* [To do]:
Only certain lines below are wanted: those starting at the line containing "Definition is_prepare (c" and ending at the line containing "negb (dev_select d", both included, each retyped exactly.

* [Materials provided]:
▼

(** * ALSA playback loop: a shallow embedding of [alsa2.c] and [alsa.c]

    The repository holds two variants of one program: a sine generator
    feeding a select()-driven loop that writes frames to an ALSA PCM device.
    [alsa2.c] is the recovery-aware variant, [alsa.c] the earlier draft.
    Both are embedded below, each in a module of its own. *)

From Stdlib Require Import ZArith List Bool Lia String.
From Stdlib Require Import SpecFloat.
From stdpp Require Import base list gmap.
Import ListNotations.

Local Open Scope Z_scope.

(** ** C [float]: IEEE-754 binary32 on top of the Standard Library's
    [spec_float] (24 bits of precision, exponents below 128). *)
Module F32.

Definition prec : Z := 24.
Definition emax : Z := 128.

Definition float : Type := spec_float.

(** Integer to [float] conversion, rounding to nearest even. *)
Definition of_Z (z : Z) : float := binary_normalize prec emax z 0 false.

Definition zero : float := S754_zero false.
Definition one : float := of_Z 1.

(** [x + y] and [x - y]. C evaluates [phase += 1.0] in [double] and rounds
    the sum back to [float]; as 53 >= 2 * 24 + 2 that double rounding
    yields the correctly rounded binary32 sum, which is [SFadd]. *)
Definition add (x y : float) : float := SFadd prec emax x y.
Definition sub (x y : float) : float := SFsub prec emax x y.

(** [x >= y]; false as soon as one side is a NaN. *)
Definition geb (x y : float) : bool := SFleb y x.

(** [m * 2^k] on mantissas, for [k >= 0]. *)
Definition shl (m : positive) (k : Z) : positive :=
  match k with
  | Zpos p => Pos.iter xO m p
  | _ => m
  end.

Definition digits (m : positive) : Z := Zpos (digits2_pos m).

(** The shift register of the rounding procedure, holding an exact
    mantissa (no round bit, no sticky bit). *)
Definition rec0 (m : positive) : shr_record :=
  Build_shr_record (Zpos m) false false.

(** [2^24]: up to here every integer is a binary32 number. *)
Definition two24 : Z := 16777216.

End F32.

(** ** What the program sees of the outside world

    Constants of <errno.h>, <poll.h> and <alsa/pcm.h> (Linux values), the
    answers of the system and library calls made during one pass of the
    loop, and the record of the calls a pass makes. *)
Module Env.

Definition EINTR : Z := 4.
Definition EPIPE : Z := 32.
Definition ESTRPIPE : Z := 86.

Definition POLLIN : Z := 1.
Definition POLLOUT : Z := 4.
Definition POLLERR : Z := 8.

Inductive snd_pcm_state_t :=
| SND_PCM_STATE_OPEN
| SND_PCM_STATE_SETUP
| SND_PCM_STATE_PREPARED
| SND_PCM_STATE_RUNNING
| SND_PCM_STATE_XRUN
| SND_PCM_STATE_DRAINING
| SND_PCM_STATE_PAUSED
| SND_PCM_STATE_SUSPENDED
| SND_PCM_STATE_DISCONNECTED.

(** Every call below is made at most once per pass of the loop, so one
    record answers a whole pass. Return values are the [int] (or
    [snd_pcm_sframes_t]) the program stores; the answer of
    [snd_pcm_writei] may depend on the number of frames requested. *)
Record answers := {
  dev_select : Z;           (* select(...) *)
  dev_errno : Z;            (* errno after select *)
  dev_revents_ret : Z;      (* snd_pcm_poll_descriptors_revents(...) *)
  dev_revents : Z;          (* the revents it stores *)
  dev_state : snd_pcm_state_t;   (* snd_pcm_state(pcm_handle) *)
  dev_resume : Z;           (* snd_pcm_resume(pcm_handle) *)
  dev_prepare : Z;          (* snd_pcm_prepare(pcm_handle) *)
  dev_avail_update : Z;     (* snd_pcm_avail_update(pcm_handle) *)
  dev_writei : Z -> Z       (* snd_pcm_writei(pcm_handle, ptr, frames) *)
}.

(** The calls of a pass, in program order, with what they returned. A write
    is logged with the offset of its source pointer in the local buffer. *)
Inductive call :=
| Generate (frames : nat)
| Select (ret : Z)
| PollRevents (ret : Z)
| PcmState (st : snd_pcm_state_t)
| PcmResume (ret : Z)
| PcmPrepare (ret : Z)
| AvailUpdate (ret : Z)
| Writei (ptr : option Z) (frames : Z) (ret : Z).

(** A pass either reaches the end of the loop body (or a [continue]) with
    the new variables, or leaves the process through [err]/[errx] with
    exit status 1, the text before the colon and the reported code. *)
Inductive outcome (S : Type) :=
| Continue (s : S)
| Exit (msg : string) (code : Z).
Arguments Continue {S} s.
Arguments Exit {S} msg code.

Definition is_write (c : call) : bool :=
  match c with Writei _ _ _ => true | _ => false end.

Definition is_prepare (c : call) : bool :=
  match c with PcmPrepare _ => true | _ => false end.

Definition is_recovery (c : call) : bool :=
  match c with PcmPrepare _ | PcmResume _ => true | _ => false end.

(** [revents & POLLOUT] *)
Definition polled_out (d : answers) : bool :=
  negb (Z.land (dev_revents d) POLLOUT =? 0).

(** The wait returned, the translation of the events succeeded and the
    device asks for data: the pass enters [if (revents & POLLOUT)]. *)
Definition woken_writable (d : answers) : bool :=
  negb (dev_select d =? -1) && negb (dev_revents_ret d <? 0) && polled_out d.

(** Neither of the two states the loop recovers from before it queries the
    free space. *)
Definition state_normal (st : snd_pcm_state_t) : bool :=
  match st with
  | SND_PCM_STATE_XRUN | SND_PCM_STATE_SUSPENDED => false
  | _ => true
  end.

(** Frames handed out by the generator over a trace. *)
Fixpoint frames_generated (tr : list call) : Z :=
  match tr with
  | [] => 0
  | Generate n :: tr' => Z.of_nat n + frames_generated tr'
  | _ :: tr' => frames_generated tr'
  end.

(** Frames the device accepted over a trace. *)
Fixpoint frames_written (tr : list call) : Z :=
  match tr with
  | [] => 0
  | Writei _ _ ret :: tr' =>
      (if ret <? 0 then 0 else ret) + frames_written tr'
  | _ :: tr' => frames_written tr'
  end.

(** [p + n] on a pointer into the local buffer ([None] is NULL). *)
Definition ptr_add (p : option Z) (n : Z) : option Z :=
  match p with
  | Some k => Some (k + n)
  | None => None
  end.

▲

* [Result of this task]:
Definition is_prepare (c : call) : bool :=
  match c with PcmPrepare _ => true | _ => false end.

Definition is_recovery (c : call) : bool :=
  match c with PcmPrepare _ | PcmResume _ => true | _ => false end.

(** [revents & POLLOUT] *)
Definition polled_out (d : answers) : bool :=
  negb (Z.land (dev_revents d) POLLOUT =? 0).

(** The wait returned, the translation of the events succeeded and the
    device asks for data: the pass enters [if (revents & POLLOUT)]. *)
Definition woken_writable (d : answers) : bool :=
  negb (dev_select d =? -1) && negb (dev_revents_ret d <? 0) && polled_out d.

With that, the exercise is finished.